What I expect after reading the abstract
RNN example with sparse encoding.
How information stored in neurons? Every neuron has a value? Every dendrite has a value? Or memory is not stored in one neuron but rather in a group of neurons when the path of activations encodes a specific pattern (this is a term from signal theory, but how would we call a single entity stored in memory?) This paper says that it’s both. So can we extract one entity? Can we find and erase specific memories?
And what is stored in memory? Short little facts or chains of events?

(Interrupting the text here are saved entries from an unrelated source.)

Section Dispatching.
Context (E : Env) {Srv : Type} `{McpServer Srv} `{!CacheStoreLaws (Store E)}.
Abbreviation Manager := (Manager E (Srv := Srv)).
Implicit Types (m : Manager).

(** ** The cache *)

(** Every result the store may answer with is a success. *)
Definition holdsSuccesses (s : Store E) : Prop :=
  forall k r, cache_holds s k = Some r -> res_IsError r = false.

Lemma holdsSuccesses_Get s k r s' :
  cache_Get s k = (r, s') -> holdsSuccesses s -> holdsSuccesses s'.
Proof. intros Hg Hs k' v Hv. by eapply Hs, cache_Get_keeps. Qed.

Lemma holdsSuccesses_Set s k r ttl :
  res_IsError r = false -> holdsSuccesses s -> holdsSuccesses (cache_Set s k r ttl).
Proof.
  intros Hr Hs k' v [[_ ->]|Hv]%cache_Set_holds; [done|]. by eapply Hs.
Qed.

(** C6: a dispatch keeps error results out of the cache, and either it is a
    hit, which answers with a success the store held and runs nothing, or its
    answer and its effect on the world are the registry's own. *)
Theorem DispatchForGroup_cache m ctx group tool a w r m' w'
    (Hrun : DispatchForGroup E m ctx group tool a w = (r, m', w'))
    (Hstore : forall s, mgr_store m = Some s -> holdsSuccesses s) :
  (forall s, mgr_store m' = Some s -> holdsSuccesses s) /\
  (mgr_registry m' = mgr_registry m /\ mgr_servers m' = mgr_servers m) /\
  ((w' = w /\ exists res s k, mgr_store m = Some s /\ cache_holds s k = Some res /\
      res_IsError res = false /\ r = reply_ok res) \/
   match mgr_registry m with
   | None => r = reply_ok (errorResult "no config loaded") /\ w' = w
   | Some reg =>
     (r, w') = ToolRegistry.DispatchForGroup (env_Execute E) reg group tool (default [] a) w
   end).
Proof.
  unfold DispatchForGroup in Hrun.
  destruct (mgr_registry m) as [reg|] eqn:Ereg; [|by simplify_eq; naive_solver].
  destruct (ToolRegistry.DispatchForGroup _ _ _ _ _ w) as [r0 w0] eqn:Ed.
  destruct (mgr_store m) as [store|] eqn:Es; [|by simplify_eq; naive_solver].
  specialize (Hstore store eq_refl).
  destruct (EntryForTool reg tool) as [entry|]; [|by simplify_eq; rewrite Es; naive_solver].
  case_bool_decide; [by simplify_eq; rewrite Es; naive_solver|].
  destruct (mgr_cacheConfigs m !! _) as [cacheCfg|]; [|by simplify_eq; rewrite Es; naive_solver].
  destruct (ComputeKey _ _ _ _ _ _ _) as [key|e]; [|by simplify_eq; rewrite Es; naive_solver].
  destruct (cache_Get store key) as [[cached|] store'] eqn:Eg; simplify_eq/=; rewrite Ereg.
  - split_and!; [|done|done|].
    + intros s [= <-]. by eapply holdsSuccesses_Get.
    + left. split; [done|]. apply cache_Get_holds in Eg. eauto 10.
  - split_and!; [|done|done|by right]. intros s [= <-].
    assert (Hs' : holdsSuccesses store') by by eapply holdsSuccesses_Get.
    destruct (rep_Error r); [done|]. destruct (rep_Result r) as [res|]; [|done].
    destruct (res_IsError res) eqn:Ei; [done|]. by apply holdsSuccesses_Set.
Qed.
(* ===== verification/ManagerRefresh.v ===== *)
(** * Refreshers over the manager

    The manager of pkg/mcp/manager.go discharges the [RegistryManager] interface
    the refreshers of pkg/upstream/http/refresh.go are proved against, and the two
    run together: the ticks of one refresher, interleaved with the updates and
    removals the other refreshers make. *)
From S2P Require Export ManagerSample Refresher.
Open Scope Z_scope.

Section ManagerRefresh.
Context `{SpecLibs}.
Context (E : Env) {Srv : Type} `{McpServer Srv}.
Context (order : gmap string upstreamState -> list (string * list RegistryEntry)).
Context (gorder : gmap string upstreamState -> GroupConfig ->
  list (string * list RegistryEntry)).
Abbreviation Manager := (Manager E (Srv := Srv)).
Implicit Types (m : Manager).

(** The live registry has an entry list for the upstream, and so has the state
    the registry is rebuilt from. *)
Definition serves m (name : string) : Prop :=
  is_Some (mgr_upstreamByName m !! name) /\
  exists reg, mgr_registry m = Some reg /\ is_Some (byUpstreamName reg !! name).

#[export] Instance manager_interface : RegistryManager Manager := {|
  MgrError := ManagerError;
  mgr_Update := Manager.UpdateUpstream E order gorder;
  mgr_Remove := Manager.RemoveUpstream E order gorder;
  mgr_serves := serves |}.

Lemma addCompiledUpstreams_dom ups (r r' : Registry) :
  addCompiledUpstreams ups r = Ok r' ->
  forall n, is_Some (byUpstreamName r' !! n) <-> n ∈ ups.*1 \/ is_Some (byUpstreamName r !! n).
Proof.
  revert r. induction ups as [|[name es] ups IH]; intros r; cbn.
  - intros [= <-] n. split; [by right|]. by intros [?%not_elem_of_nil|?].
  - intros Hadd n. apply bind_Ok in Hadd as (r1 & H1 & H2).
    destruct (addCompiledEntries_spec es (set_upstreamEntries r name es)) as [_ Hs].
    destruct (Hs r1 H1) as (_ & _ & Hup). rewrite (IH r1 H2 n), Hup. cbn.
    rewrite elem_of_cons, lookup_insert_is_Some'. naive_solver.
Qed.

(** A successful rebuild registers exactly the upstreams of the state. *)
Lemma rebuild_serves m us m' n
    (Horder : forall us, order us ≡ₚ map_to_list (entriesByUpstream us)) :
  rebuildFromStateLocked E (set_upstreams E m us) (order us) (gorder us) = (m', None) ->
  is_Some (us !! n) -> serves m' n.
Proof.
  unfold rebuildFromStateLocked. cbn. destruct (mgr_namingCfg m) as [naming|]; [|done].
  destruct (NewFromEntries _ _ _ _ _ _ _) as [reg|] eqn:Ereg; [|done]. intros [= <-] Hn.
  split; [done|]. exists reg. split; [done|]. unfold NewFromEntries in Ereg.
  apply bind_Ok in Ereg as (r0 & Hadd & Ereg). apply bind_Ok in Ereg as (compiled & _ & Ereg).
  apply bind_Ok in Ereg as (gd & _ & [= <-]). cbn.
  apply (addCompiledUpstreams_dom _ _ _ Hadd). left. rewrite Horder.
  destruct Hn as [u Hu]. apply list_elem_of_fmap. exists (n, us_entries u). split; [done|].
  apply elem_of_map_to_list. unfold entriesByUpstream. by rewrite lookup_fmap, Hu.
Qed.

Section Laws.
Context (Horder : forall us, order us ≡ₚ map_to_list (entriesByUpstream us)).

Lemma UpdateUpstream_serves m name es root m' err n :
  Manager.UpdateUpstream E order gorder m name es root = (m', err) ->
  serves m n \/ (n = name /\ err = None) -> serves m' n.
Proof.
  unfold Manager.UpdateUpstream. destruct (mgr_namingCfg m) eqn:En; [|by intros [= <- <-] [?|[_ ?]]].
  intros Hu Hn. destruct err as [e|].
  - apply rebuildFromState_error in Hu as ->. destruct Hn as [[Hs Hreg]|[_ ?]]; [|done].
    split; [|exact Hreg]. cbn. apply lookup_insert_is_Some'. by right.
  - eapply rebuild_serves; [done|exact Hu|]. apply lookup_insert_is_Some'.
    destruct Hn as [[Hs _]|[-> _]]; [by right|by left].
Qed.

Lemma RemoveUpstream_serves m name n :
  n <> name -> serves m n -> serves (Manager.RemoveUpstream E order gorder m name) n.
Proof.
  intros Hne Hs. unfold Manager.RemoveUpstream. destruct (mgr_namingCfg m) eqn:En; [|done].
  destruct (rebuildFromStateLocked _ _ _ _) as [m1 [e|]] eqn:Er.
  - apply rebuildFromState_error in Er as ->. destruct Hs as [Hs Hreg].
    destruct (mgr_upstreamByName m !! name); (split; [|exact Hreg]); cbn;
      rewrite ?lookup_insert_ne, lookup_delete_ne by done; exact Hs.
  - eapply rebuild_serves; [done|exact Er|]. rewrite lookup_delete_ne by done. apply Hs.
Qed.

#[export] Instance manager_laws : RegistryManagerLaws Manager.
Proof.
  split; intros m name es root m'.
  - intros Hu. eapply UpdateUpstream_serves; [exact Hu|]. by right.
  - intros err Hu Hs. eapply UpdateUpstream_serves; [exact Hu|]. by left.
Qed.
End Laws.

(** One refresher and the manager it shares with others. *)
Inductive system_step (cfg : UpstreamConfig) : Refresher * Manager -> Refresher * Manager -> Prop :=
  | sys_tick w cy : system_step cfg w (afterTick cfg w cy)
  | sys_update r m name es root m' err :
      name <> uc_Name cfg -> Manager.UpdateUpstream E order gorder m name es root = (m', err) ->
      system_step cfg (r, m) (r, m')
  | sys_remove r m name :
      name <> uc_Name cfg -> system_step cfg (r, m) (r, Manager.RemoveUpstream E order gorder m name).

Lemma system_step_loop cfg w w'
    (Horder : forall us, order us ≡ₚ map_to_list (entriesByUpstream us)) :
  system_step cfg w w' -> loop_step cfg w w'.
Proof.
  intros [w0 cy|r m name es root m' err Hne Hu|r m name Hne]; constructor.
  - intros Hs. eapply UpdateUpstream_serves; [done|exact Hu|by left].
  - intros Hs. by apply RemoveUpstream_serves.
Qed.

End ManagerRefresh.

(** The overrides of the enabled upstreams, in the order of the configuration. *)
Fixpoint buildOverrides (overrideMWs : gmap string MW) (ups : list UpstreamConfig)
    : result ProxyError (gmap string MW) :=
  match ups with
  | [] => Ok overrideMWs
  | up :: rest =>
    match uc_InboundAuthOverride up with
    | Some ov =>
      if uc_Enabled up then
        match strategyMW ov with
        | Err err => Err (BuildOverride (uc_Name up) err)
        | Ok mw => buildOverrides (<[uc_Name up := mw]> overrideMWs) rest
        end
      else buildOverrides overrideMWs rest
    | None => buildOverrides overrideMWs rest
    end
  end.

(** The middleware and the well-known handler, when authentication is on.
    [AuthRequired] and [ToolUpstreamName] are the manager's. *)
Definition buildAuth (cfg : ProxyConfig) (AuthRequired : string -> bool)
    (ToolUpstreamName : string -> string)
    : result ProxyError (option MW * option (InboundRequest -> HttpReply)) :=
  let strategy := iac_Strategy (pc_InboundAuth cfg) in
  if bool_decide (strategy = "") || bool_decide (strategy = "none") then Ok (None, None)
  else
    match strategyMW (pc_InboundAuth cfg) with
    | Err err => Err (BuildInboundAuth err)
    | Ok globalMW =>
      overrideMWs ← buildOverrides ∅ (pc_Upstreams cfg);
      Ok (Some (DispatchMiddleware globalMW overrideMWs AuthRequired (Some ToolUpstreamName)),
          if bool_decide (strategy = "jwt") || bool_decide (strategy = "introspection")
          then Some (WellKnownHandler cfg) else None)
    end.

(** The handler [New] mounts for an endpoint, below the client-address middleware. *)
Definition mountedHandler (authMiddleware : option MW) (handler : HTTPHandler) : HTTPHandler :=
  match authMiddleware with
  | None => handler
  | Some mw => mw handler
  end.
End Auth.

(** [buildRefreshers]: one refresher per enabled upstream with an interval and an
    HTTP source, in order; the first failure ends it. *)
Section Refreshers.
Context {R : Type} (NewRefresher : UpstreamConfig -> result string R).

Definition refreshed (up : UpstreamConfig) : bool :=
  uc_Enabled up && (0 <? oas_RefreshInterval (uc_OpenAPI up)) &&
  HasPrefix (oas_Source (uc_OpenAPI up)) "http".

Fixpoint buildRefreshers (ups : list UpstreamConfig) : result ProxyError (list R) :=
  match ups with
  | [] => Ok []
  | up :: rest =>
    if refreshed up then
      match NewRefresher up with
      | Err err => Err (CreatingRefresher (uc_Name up) err)
      | Ok r => cons r <$> buildRefreshers rest
      end
    else buildRefreshers rest
  end.
End Refreshers.

(** [resolveHMACKey]; [rand] is [None] when no random bytes are available. *)
Definition resolveHMACKey (ExpandEnv sha256 : string -> string) (rand : option string) (raw : string)
    : string :=
  let expanded := ExpandEnv raw in
  if bool_decide (expanded = "") then
    match rand with None => sha256 "mcp-auto-ephemeral-hmac-key" | Some b => b end
  else sha256 expanded.

(** [buildSessionStore]: the callback mux, when a session store is configured. *)
Definition buildSessionStore {S} (newStore : SessionStoreConfig -> result string S)
    (ExpandEnv sha256 : string -> string) (rand : option string) (cfg : ProxyConfig)
    : result ProxyError (option (Mux S)) :=
  let ss := pc_SessionStore cfg in
  if bool_decide (ssc_Provider ss = "") then Ok None
  else
    match newStore ss with
    | Err err => Err (SessionStore err)
    | Ok store =>
      Ok (Some (OAuth.New (Some store) (resolveHMACKey ExpandEnv sha256 rand (ssc_HMACKey ss))))
    end.

(** ** What the configuration protects *)
Section AuthFacts.
Context {W : Type} `{Unicode, Numbers, JsonText}.
Local Abbreviation HTTPHandler := (InboundRequest -> W -> HttpReply * W).
Local Abbreviation MW := (HTTPHandler -> HTTPHandler).
Context (reg : Generic.Registry (InboundAuthConfig -> result string MW)).
Context (pools : option (gmap string handle)).
Context (AuthRequired : string -> bool) (ToolUpstreamName : string -> string).
Local Abbreviation strategy := (strategyMW reg pools).
Implicit Types (ups : list UpstreamConfig) (cfg : ProxyConfig).

(** An upstream's override that is in force. *)
Definition overridden (up : UpstreamConfig) (ov : InboundAuthConfig) : Prop :=
  uc_Enabled up = true /\ uc_InboundAuthOverride up = Some ov.
(** [LoadConfig]: [env] is the variable CONFIG_PATH. *)
Definition LoadConfig {F} `{Goga F} (env : string) (f : F) : result LoadError (string * ProxyConfig) :=
  let path := if bool_decide (env = "") then "/etc/mcp-auto/config.yaml" else env in
  match ConfigLoader.Load path f with
  | Err err => Err err
  | Ok cfg => Ok (path, cfg)
  end.

Definition telemetrySettings (cfg : TelemetryConfig) : Telemetry.Settings := {|
  ServiceName := tel_ServiceName cfg; ServiceVersion := tel_ServiceVersion cfg;
  OTLPEndpoint := tel_OTLPEndpoint cfg; Insecure := tel_Insecure cfg |}.

(** [Init] of file Telemetry as the assembly uses it: its error. *)
Definition initTelemetry {T} `{OtelSdk T} (g : Globals) (w : T) (cfg : Telemetry.Settings) : option string :=
  match Init cfg g w with (Err err, _, _) => Some err | (Ok _, _, _) => None end.

Section Assembly.
Context (E : Env) {Srv : Type} `{McpServer Srv}.
Context {W F R S : Type} `{Unicode, Numbers, JsonText, Goga F}.
(** A handler's world carries the values of the request's context. *)
Local Abbreviation World := (Context * W)%type.
Local Abbreviation HTTPHandler := (InboundRequest -> World -> HttpReply * World).
Local Abbreviation Manager := (Manager E (Srv := Srv)).
Context (managerErrorText : ManagerError -> string).
(** The registered factories, in iteration order. *)
Context (runtimeFactories : list (string * (RuntimeConfig -> result string handle))).
Context (strategies : Generic.Registry (InboundAuthConfig -> result string (HTTPHandler -> HTTPHandler))).
Context (newStore : SessionStoreConfig -> result string S) (storeRef muxRef : handle).
Context (ExpandEnv sha256 : string -> string) (rand : option string).
(** [initTelemetry]; the server of the SDK behind an endpoint; the peer's
    address; a refresher's constructor. *)
Context (telemetryInit : Telemetry.Settings -> option string).
Context (serverHandler : string -> HTTPHandler).
Context (RemoteAddr : InboundRequest -> string).
Context (NewRefresher : UpstreamConfig -> result string R).
(** The manager's methods the middleware calls, on the live manager. *)
Context (AuthRequired : string -> bool) (ToolUpstreamName : string -> string).

Record Proxy := {
  px_cfg : ProxyConfig;
  px_cfgPath : string;
  px_manager : Manager;
  px_loader : option Loader;
  px_pools : gmap string handle;
  px_refreshers : list R;
  px_mcpHandlers : gmap string HTTPHandler;
  px_wellKnown : option (InboundRequest -> HttpReply);
  px_oauthMux : option (Mux S)
}.

(** The function the loader is given. *)
Definition onLoad (newCfg : ProxyConfig) (m : Manager) : option string * Manager :=
  let '(m, err) := Rebuild E m newCfg in (managerErrorText <$> err, m).

(** [ClientIPMiddleware] on the handlers' requests. *)
Definition clientIP (next : HTTPHandler) : HTTPHandler := fun r w =>
  ClientIPMiddleware (fun _ ctx => next r (ctx, w.2))
    {| req_Header := Header_Get (irq_Header r); req_RemoteAddr := RemoteAddr r |} w.1.

(** The manager with its session store, and the mux. *)
Definition setSessionStore (cfg : ProxyConfig) (m : Manager)
    : result AssemblyError (Manager * option (Mux S)) :=
  match buildSessionStore newStore ExpandEnv sha256 rand cfg with
  | Err err => Err (SessionSetup err)
  | Ok None => Ok (m, None)
  | Ok (Some mux) => Ok (SetOAuthConfig E m (Some storeRef) (Some muxRef), Some mux)
  end.

(** The first configuration goes live: through the loader when there is a path. *)
Definition initialLoad (cfg : ProxyConfig) (cfgPath : string) (f : F) (m : Manager)
    : result AssemblyError (ProxyConfig * option Loader * Manager) :=
  if bool_decide (cfgPath <> "") then
    match NewLoader onLoad cfgPath f m with
    | (Err err, _) => Err (LoaderFailed err)
    | (Ok l, m) => Ok (Current l, Some l, m)
    end
  else
    match Rebuild E m cfg with
    | (_, Some err) => Err (InitialRebuild err)
    | (m, None) => Ok (cfg, None, m)
    end.

(** The handlers of the endpoints, each behind authentication and the client's
    address. *)
Definition mountAll (mw : option (HTTPHandler -> HTTPHandler)) (servers : gmap string Srv)
    : gmap string HTTPHandler :=
  map_imap (fun endpoint _ => Some (clientIP (mountedHandler mw (serverHandler endpoint)))) servers.

Definition New (cfg : ProxyConfig) (cfgPath : string) (f : F) : result AssemblyError Proxy :=
  match NewRuntimeRegistry runtimeFactories (pc_Runtime cfg) with
  | Err err => Err (RuntimePools err)
  | Ok pools =>
    '(m, mux) ← setSessionStore cfg (NewManager E (Some pools));
    match telemetryInit (telemetrySettings (pc_Telemetry cfg)) with
    | Some err => Err (TelemetryInit err)
    | None =>
      '(cfg, loader, m) ← initialLoad cfg cfgPath f m;
      match buildAuth strategies (Some pools) cfg AuthRequired ToolUpstreamName with
      | Err err => Err (AuthSetup err)
      | Ok (mw, wellKnown) =>
        match buildRefreshers NewRefresher (pc_Upstreams cfg) with
        | Err err => Err (RefresherSetup err)
        | Ok refreshers =>
          Ok {| px_cfg := cfg; px_cfgPath := cfgPath; px_manager := m; px_loader := loader;
                px_pools := pools; px_refreshers := refreshers;
                px_mcpHandlers := mountAll mw (HTTPHandlers E m); px_wellKnown := wellKnown;
                px_oauthMux := mux |}
        end
      end
    end
  end.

The main question is what data we need to train such memory and how this stored information is used?
Abstract
Whether working memory (WM) is encoded by persistent activity using attractors or by dynamic activity using transient trajectories has been debated for decades in both experimental and modeling studies, and a consensus has not been reached. Even though many recurrent neural networks (RNNs) have been proposed to simulate WM, most networks are designed to match respective experimental observations and show either transient or persistent activities. Those few which consider networks with both activity patterns have not attempted to directly compare their memory capabilities. In this study, we build transient-trajectory-based RNNs (TRNNs) and compare them to vanilla RNNs with more persistent activities. The TRNN incorporates biologically plausible modifications, including selfinhibition, sparse connection and hierarchical topology. Besides activity patterns resembling animal recordings and retained versatility to variable encoding time, TRNNs show better performance in delayed choice and spatial memory reinforcement learning tasks. Therefore, this study provides evidence supporting the transient activity theory to explain the WM mechanism from the model designing point of view.